Breast Reduction in gigantomastia:
Surgical technique for breast reduction in gigantomastiii similar to the anchor method. However, there are significant differences. The incision is also located around the areola, then vertically down to the submammary fold and. When gigantomastii often impossible to move the nipple-areola complex on the vascular pedicle, as inevitably there is deterioration of blood supply due to too great a length of feeding vessels, which leads to necrosis of the areola in the postoperative period. In this case, to reduce the risk of necrosis of the areola in the postoperative period, practiced free nipple-transplant areolrnogo complex. Free transplantation of the nipple-areola complex also does not always produce perfect results, but the risk of complications is much less. Some surgeons, reducing the chest by gigantomastii, completely remove the nipple-areolar complex, thus eliminating the risk of complications, and shape of the local nipple tissue. Then, after complete healing, formed around the nipple, causing a tattoo.

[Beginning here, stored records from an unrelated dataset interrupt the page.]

(** C3, as the code has it.  The columns of the sheet do not depend on the
    records.  With at least one row collected, the [save] of ocac_scraper.py
    (and of pfd_scraper.py, fcd_scraper.py, ajnifm_scraper.py, which share it)
    writes one sheet whose columns are the five leading fields, then
    [self.table_headers], then the five trailing url and asset fields; no
    scraper ever puts anything in [self.table_headers], so the columns are the
    ten fixed fields.  Every record gives one row with one cell per column;
    the cell of a fixed field the record lacks is the empty string.  A field
    that is not one of the ten is not written, for the records that carry it
    no more than for the others: records that agree on the ten fields give the
    same sheet, whatever else they hold. *)
Theorem save_writes_every_column_on_every_row (E : env) (w : world) :
  rows w ≠ [] →
  let cols := Ocac.meta_left ++ Ocac.table_headers ++ Ocac.meta_right in
  let out_path :=
    Py.path_join "output" ("office_chief_adviser_cost_" +:+ now E +:+ ".csv") in
  let sheet := map (fun r => map (fun c => default "" (Py.get r c)) cols) (rows w) in
  fst (Ocac.save E w) = Return tt
  ∧ files (snd (Ocac.save E w)) !! out_path = Some (Sheet cols sheet)
  ∧ cols = ["section_type"; "section_name"; "element_type"; "title"; "content";
            "url"; "image_url"; "pdf_url"; "local_image_path"; "local_pdf_path"]
  ∧ length sheet = length (rows w)
  ∧ Forall (fun row => length row = length cols) sheet
  ∧ (∀ r c, r ∈ rows w → c ∈ cols → Py.get r c = None →
            ∃ i j, rows w !! i = Some r ∧ cols !! j = Some c
                   ∧ sheet !! i ≫= (fun row => row !! j) = Some "")
  ∧ (∀ w', Forall2 (fun r r' => ∀ c, c ∈ cols → Py.get r' c = Py.get r c)
             (rows w) (rows w') →
           fst (Ocac.save E w') = Return tt
           ∧ files (snd (Ocac.save E w')) !! out_path = Some (Sheet cols sheet)).
Proof.
  intros Hrows cols out_path sheet.
  rewrite (ocac_save_sheet E w Hrows). fold cols out_path sheet.
  cbn [fst snd files]. rewrite lookup_insert_eq. split_and!; try done.
  - subst sheet. by rewrite length_map.
  - subst sheet. apply Forall_map, Forall_forall. intros r _. by rewrite length_map.
  - intros r c [i Hi]%list_elem_of_lookup [j Hj]%list_elem_of_lookup Hnone.
    exists i, j. repeat split; [done | done |].
    subst sheet. rewrite lookup_map, Hi. cbn [fmap option_fmap option_map mbind option_bind].
    rewrite lookup_map, Hj. cbn [fmap option_fmap option_map]. by rewrite Hnone.
  - intros w' Hagree.
    assert (rows w' ≠ []) as Hrows'.
    { intros Hnil. rewrite Hnil in Hagree. by apply Forall2_nil_inv_r in Hagree. }
    rewrite (ocac_save_sheet E w' Hrows'). fold cols out_path.
    cbn [fst snd files]. rewrite lookup_insert_eq. split; [done|]. do 2 f_equal.
    subst sheet. clear Hrows Hrows'.
    induction Hagree as [|r r' rs rs' Hr _ IH]; [done|].
    cbn [map]. rewrite IH. f_equal.
    apply map_ext_in. intros c Hc%list_elem_of_In. by rewrite Hr.
Qed.
(** * Trapezoidal rule with pthreads: a model of [mpi_trap.c]

    The program integrates [f(x) = x^2 - 4x + 8] over [[a, b]] with [n]
    sub-intervals.  [main] fixes the globals, starts [thread_count] threads
    running [mutex_Trap], joins them and prints [GLOBAL_MUTEX_SUM].  Each
    thread takes the block [[BLOCK_LOW, BLOCK_HIGH]] of sample indices, sums
    the integrand over it in a thread-local [double], scales by [h] and adds
    the result to the shared total while holding the mutex.

    The model follows the source statement by statement:
    - C integers are [Z] with the two's complement wrap-around written out;
    - [double] arithmetic is an interface [Arith] with two instances, IEEE 754
      binary64 (the primitive floats) and the rationals (exact arithmetic);
    - the threads are a small-step machine over the shared globals, one step
      per access to shared memory, driven by a schedule.

    Assumed of the platform: [int] has 32 bits, [long] and [long long] have
    64, and [double] is binary64 with round-to-nearest and every operation
    rounded on its own. *)

From Stdlib Require Import ZArith QArith Qabs Lia Lqa List Bool Permutation.
From Stdlib Require Import Setoid Morphisms.
From Stdlib Require Import Floats Uint63.
Import ListNotations.

Open Scope Z_scope.

(** * Part I: the program *)

(** ** C integer types *)

Module CInt.

(** Value of a [w]-bit two's complement integer holding [z]. *)
Definition wrap (w z : Z) : Z := (z + 2 ^ (w - 1)) mod 2 ^ w - 2 ^ (w - 1).

Definition to_int (z : Z) : Z := wrap 32 z.
Definition to_long (z : Z) : Z := wrap 64 z.

Definition INT_MAX : Z := 2147483647.

End CInt.
Import CInt.

(** ** The block decomposition macros

    [#define BLOCK_LOW(id,p,n) ((id)*(n)/(p))] and
    [#define BLOCK_HIGH(id,p,n) (BLOCK_LOW((id)+1,p,n)-1)], at the types of
    their one use: [id] is a [long], [p] and [n] are [int], so the product and
    the quotient are computed in [long]; C division truncates ([Z.quot]). *)

Definition BLOCK_LOW (id p n : Z) : Z := to_long (Z.quot (to_long (id * n)) p).

Definition BLOCK_HIGH (id p n : Z) : Z :=
  to_long (BLOCK_LOW (to_long (id + 1)) p n - 1).

(** Number of indices of the inclusive range of worker [id]. *)
Definition block_size (id p n : Z) : Z := BLOCK_HIGH id p n - BLOCK_LOW id p n + 1.

(** [i] lies in the inclusive range of worker [id]. *)
Definition in_block (id p n i : Z) : Prop :=
  BLOCK_LOW id p n <= i <= BLOCK_HIGH id p n.

(** ** [double] arithmetic

    The operations the program applies to [double]s.  [of_int] is the
    conversion of an integer value to [double]; it also gives the literals
    ([0.0], [1.0], [2.0], [5.0] and the converted [4] and [8]). *)

Class Arith (T : Type) : Type := {
  of_int : Z -> T;
  add : T -> T -> T;
  sub : T -> T -> T;
  mul : T -> T -> T;
  div : T -> T -> T
}.

Declare Scope arith_scope.
Delimit Scope arith_scope with ar.
Infix "+" := add : arith_scope.
Infix "-" := sub : arith_scope.
Infix "*" := mul : arith_scope.
Infix "/" := div : arith_scope.

(** Integer to binary64 for [|z| < 2^63], rounding to nearest (exact below
    [2^53]). *)
Definition float_of_Z (z : Z) : float :=
  if z <? 0 then PrimFloat.opp (PrimFloat.of_uint63 (Uint63.of_Z (- z)))
  else PrimFloat.of_uint63 (Uint63.of_Z z).

(** IEEE 754 binary64, the arithmetic the compiled program runs on. *)
#[export] Instance Arith_double : Arith float := {|
  of_int := float_of_Z;
  add := PrimFloat.add;
  sub := PrimFloat.sub;
  mul := PrimFloat.mul;
  div := PrimFloat.div
|}.

(** Exact arithmetic on the rationals, the idealisation without rounding.
    [Qdiv x 0] is [0], so the exact instance says nothing about [n = 0]. *)
#[export] Instance Arith_exact : Arith Q := {|
  of_int := inject_Z;
  add := Qplus;
  sub := Qminus;
  mul := Qmult;
  div := Qdiv
|}.

(** ** The [for] statement

    [for (i = lo; i <= hi; i++) s = body i s] with a [long long] counter.
    [fuel] bounds the number of tests; [for_range] supplies the trip count,
    and [for_loop_fuel] shows that any larger bound gives the same state, so
    the loop always leaves by its test. *)

Fixpoint for_loop {St : Type} (body : Z -> St -> St) (fuel : nat) (i hi : Z) (s : St) : St :=
  match fuel with
  | O => s
  | S fuel' =>
      if i <=? hi then for_loop body fuel' (to_long (i + 1)) hi (body i s) else s
  end.

Definition trip_count (lo hi : Z) : nat := Z.to_nat (hi - lo + 1).

Definition for_range {St : Type} (body : Z -> St -> St) (lo hi : Z) (s : St) : St :=
  for_loop body (trip_count lo hi) lo hi s.

(** The sample indices the loop body runs at, in order. *)
Definition visited (lo hi : Z) : list Z :=
  for_range (fun i l => l ++ [i]) lo hi [].

(** The ranks [0 .. count-1] that [main] hands to [pthread_create]. *)
Definition ranks (count : Z) : list Z := map Z.of_nat (seq 0 (Z.to_nat count)).

(** ** Globals and the thread function *)

(** [int especial_case = (int)thread_rank;] *)
Definition especial_case (thread_rank : Z) : Z := to_int thread_rank.

(** The test [if( especial_case == 1)]. *)
Definition adds_endpoint (thread_rank : Z) : bool := especial_case thread_rank =? 1.

Record globals (T : Type) : Type := Globals {
  n : Z;
  a : T;
  b : T;
  h : T;
  thread_count : Z;
  GLOBAL_MUTEX_SUM : T;
  mutex : option Z   (* the rank holding the mutex, if any *)
}.
Arguments Globals {T}.
Arguments n {T}. Arguments a {T}. Arguments b {T}. Arguments h {T}.
Arguments thread_count {T}. Arguments GLOBAL_MUTEX_SUM {T}. Arguments mutex {T}.

Section Worker.

Context {T : Type} {A : Arith T}.
Local Open Scope arith_scope.

(** [double f(double x) { return x*x - 4*x + 8; }] *)
Definition f (x : T) : T := x * x - of_int 4 * x + of_int 8.

(** The endpoint term [(f(a)+f(b))/2.0]. *)
Definition endpoint_term (g : globals T) : T := (f (a g) + f (b g)) / of_int 2.

(** [local_int] when the loop is reached: [0.0], plus the endpoint term
    in the thread whose [especial_case] is 1. *)
Definition local_int_before_loop (g : globals T) (thread_rank : Z) : T :=
  let local_int := of_int 0 in
  if adds_endpoint thread_rank
  then local_int + endpoint_term g
  else local_int.

(** The integrand at sample [i], [f(a+(i*h))], and the loop body
    [local_int += f(a+(i*h));]. *)
Definition sample (g : globals T) (i : Z) : T := f (a g + of_int i * h g).

Definition loop_body (g : globals T) (i : Z) (local_int : T) : T :=
  local_int + sample g i.

(** [mutex_Trap] up to [local_int = local_int * h;]: the value the thread
    is about to add to [GLOBAL_MUTEX_SUM]. *)
Definition mutex_Trap_local (g : globals T) (thread_rank : Z) : T :=
  let local_a := BLOCK_LOW thread_rank (thread_count g) (n g) in
  let local_b := BLOCK_HIGH thread_rank (thread_count g) (n g) in
  let local_int := local_int_before_loop g thread_rank in
  let local_int := for_range (loop_body g) local_a local_b local_int in
  local_int * h g.

(** *** Threads

    Where a thread stands in [mutex_Trap].  A step is one access to shared
    state: the thread-local computation (it only reads globals that no
    thread writes), taking the mutex, reading [GLOBAL_MUTEX_SUM], writing it
    back increased, releasing the mutex. *)
Inductive pc : Type :=
| AtStart
| AtLock (local_int : T)
| AtLoad (local_int : T)
| AtStore (local_int loaded : T)
| AtUnlock
| Finished.

Definition threads : Type := Z -> option pc.

Definition set_thread (th : threads) (r : Z) (c : pc) : threads :=
  fun r' => if (r' =? r)%Z then Some c else th r'.

Definition set_sum (g : globals T) (v : T) : globals T :=
  Globals (n g) (a g) (b g) (h g) (thread_count g) v (mutex g).

Definition set_mutex (g : globals T) (m : option Z) : globals T :=
  Globals (n g) (a g) (b g) (h g) (thread_count g) (GLOBAL_MUTEX_SUM g) m.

Possible complications after breast reduction surgery
Suppuration and bleeding - general surgical complications that may occur with any surgery. The likelihood of such complications of 0.1-0.5%.
Complete or partial necrosis of the nipple-areola complex. This complication occurs rarely ,1-3%.
Rough scars formed after the operation. The probability of 1-5%. The quality of scarring is extremely difficult to predict. The reasons for the rough a lot of scarring. Careful execution of all phases of the operation is almost always guarantees a good quality scars.
Dissatisfaction with the aesthetic result. Extremely rare, if the shape and volume of the breast after surgery did not meet the expectations of the patient.
Postoperative period after surgery breast reduction (reduction mammoplasty) proceeds normally without significant pain. It is recommended to limit physical activity, do not raise your hands high, to avoid undue n6atyazheniya on the edge stitches. In the postoperative period should be supportive compression garment. Sutures are removed in 14-16 days. Finally, the chest takes its shape in 6 months.